Training can be simple, talk to people about their issues and concerns about being groped or viewed. Learn about the person as a person, not just a number. Hospitals are being pressured to focus on “patient centered care”, viewing the patient as a person. It is not time consuming but it is a different way of working and training. I’m not saying that a TSA employee has to take a customer out for dinner and get to know them, but they should be taught to treat each flyer as they would want their own mother or sister treated. When famous people go for surgery, have a baby or are treated by a medical professional, we can be assured that the information will be protected and in most cases, the patient will be treated respectfully.

Medical professionals will someday be patients and want to be treated with dignity and respect. Unlike airline employees who fly and are seen with their full uniform and treated with courtesy as they go through the scanner, medical professionals who are hospitalized are forced to wear the same exposing garments as us plain folks. Maybe we should start putting TSA employees through scanners too for the public to view.

Monday, November 8, 2010

$154G in medical error - Times Union

When Not Verifying the Patient is Deadly

When the article $154G in medical error came into my “in” box, I almost couldn’t believe this is still happening – even though I know it does. We don’t always get the whole story when it comes to news articles, so I rarely comment, but this seems pretty straight forward. The nurse gave the wrong patient a painkiller that ultimately killed him.

“a nurse gave him the painkiller around midnight. The drug was supposed to be given to Bruce's roommate, who was a cancer patient.”

The patient who received the deadly dose was hospitalized for evaluation. He “was suffering from end-stage chronic obstructive pulmonary disease and had only a year to live” Bruce had a DNR “The hospital staff followed Bruce's living will, which directed them not to intubate him.”

Teaching patient advocacy I look for stories that bring the problem of patient’s safety to light. This surely does it. But this family wasn’t on the evening news, they weren’t awarded millions of dollars and they probably aren’t going to make changes because of their horrible experience. What kind of changes can be made if there already is a policy of checking the patient’s name and birth date every time you treat him, but the policy wasn’t followed?

We aren’t supposed to “blame” the nurse. She may have been overworked, exhausted or incompetent. But a patient is still dead because of what she did. “at the trial, the hospital's lawyer argued that the hospital should not be held responsible for Bruce's death because of the do-not-intubate order. The hospital's counsel also argued that Bruce did not suffer because OxyContin is a medication used to give dying patients comfort care."

This is the sort of discussion that is brought up around a trial. I wonder what the family thinks of all this.

As angry as this may make anyone reading this, the fact is that a trained advocate may have kept this from happening just by making sure the nurse followed procedure. We can't measure how many times a family or friend, at the bedside saved a life. We just know it happens.

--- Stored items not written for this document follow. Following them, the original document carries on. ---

(* ===== verification/SchedulerFacts.v ===== *)
(** * Broker scheduler: invariant, conservation, cancellation, fairness

    The life of a cancellation cell and the race of [cancel] with [dispatch]; the
    invariant of a scheduler and what each operation does to the queued jobs;
    runs of any operations of any callers; bounded waiting along such runs; the
    lanes that authenticate. *)

From S2P Require Import Prelude Collections BrokerAuth Scheduler.
From Stdlib Require Import Sorting.Permutation Sorting.Sorted.
Local Open Scope Z_scope.
Set Warnings "-register-all".
Import Auth Scheduler.

(** ** Cells

    The life of a cancellation cell: it leaves [QUEUED] once, to [CANCELLED] or
    to [DISPATCHED], and [DISPATCHED] only becomes [FINISHED]. *)

Inductive cell_le : Z → Z → Prop :=
| cell_refl v : cell_le v v
| cell_cancel : cell_le QUEUED CANCELLED
| cell_dispatch : cell_le QUEUED DISPATCHED
| cell_finish : cell_le DISPATCHED FINISHED
| cell_run : cell_le QUEUED FINISHED.

Lemma cell_le_trans a b c : cell_le a b → cell_le b c → cell_le a c.
Proof. intros H1 H2. inversion H1; subst; inversion H2; subst; constructor. Qed.

(** The cells only grow and each follows its life. *)
Definition world_le (w w' : World) : Prop :=
  ∀ c v, cells w !! c = Some v → ∃ v', cells w' !! c = Some v' ∧ cell_le v v'.

#[global] Instance world_le_preorder : PreOrder world_le.
Proof.
  split.
  - intros w c v Hv. exists v. split; [done|constructor].
  - intros w1 w2 w3 H12 H23 c v (v' & Hv' & L)%H12. apply H23 in Hv' as (v'' & Hv'' & L').
    exists v''. split; [done|]. by eapply cell_le_trans.
Qed.

Lemma load_Some c v w : cells w !! c = Some v → load c w = v.
Proof. unfold load. by intros ->. Qed.

Lemma now_cells w : cells (now w).2 = cells w.
Proof. done. Qed.

Lemma world_le_cells w w' : cells w' = cells w → world_le w w'.
Proof. intros E c v Hv. exists v. rewrite E. split; [done|constructor]. Qed.

Lemma alloc_le v w : world_le w (alloc v w).2.
Proof.
  intros c u Hu. exists u. split; [|constructor]. simpl. by apply lookup_app_l_Some.
Qed.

Saturday, November 6, 2010

Winner of the MITSS HOPE Award

Honoring Outstanding People Everywhere

I was nominated and won the MITSS HOPE award this year. I am on cloud nine - just floating after this wonderful evening of networking, sharing and making new friends. It is not “just” an award. This award has special meaning. I had 3 nominations! Jennifer Dingman, Sandra and Ed Gold and Jeff Cooper Ph.D. Jeff, I know as a brilliant man who has been in the patient safety industry before anyone of us nonmedical people ever heard the term. And Jeff was there to see me accept it. (photo right)

Linda Kenney, the Executive Director and founder of MITSS is a friend and a colleague. She started MITSS because of her own tragic experience during surgery and turned her organization into a partnership of healing for patients, families and the providers after an adverse outcome. The audience was filled with medical professionals, hospital administrators and community members who want to help make a difference.

Linda has taken time away from her own organization to see that others, doing similar work are recognized. The lack of competitiveness and commitment to patient safety shows the character of the woman behind MITSS and this award.

Finally, there was a very generous $5,000.00 check behind this award donated by RL Solutions. I spend hours and sometimes days writing grants for $5,000.00 for PULSE of NY just to be turned down and here, I just had to show up for a dinner! This is a company that not only says they support the work we all do in patient safety, but is willing to put their money up to prove it!

When I listened to Sanja Malaviya, President and CEO of RL Solutions (left)introduce me, and read off all that I have accomplished, it made me realize that I feel good about the work that I have done in the past 12 years to help improve patient’s safety, build partnerships and offer support to the patient, family and community who experience medical injury - or fear for their safety.

But, something was lacking in the introduction. The work that I have done and all my accomplishments have not struck Long Island or New York hospitals yet. The people I worry about most, and care for so deeply, have barely been touched by my work. I still don’t feel “safe” in our local hospitals when we do not have enough information locally about patient safety.

What are the safety measures and what can we, the community or customer of the health system do for our safety when using a local hospital? As I teach the public about patient safety and the need for partnerships, it seems like such a slow process. I may have been involved in the movement of patient safety but what are we all doing, in partnership, to keep us safe? As long as it’s a secret, we won’t know and we can't help.

Don’t you want to know?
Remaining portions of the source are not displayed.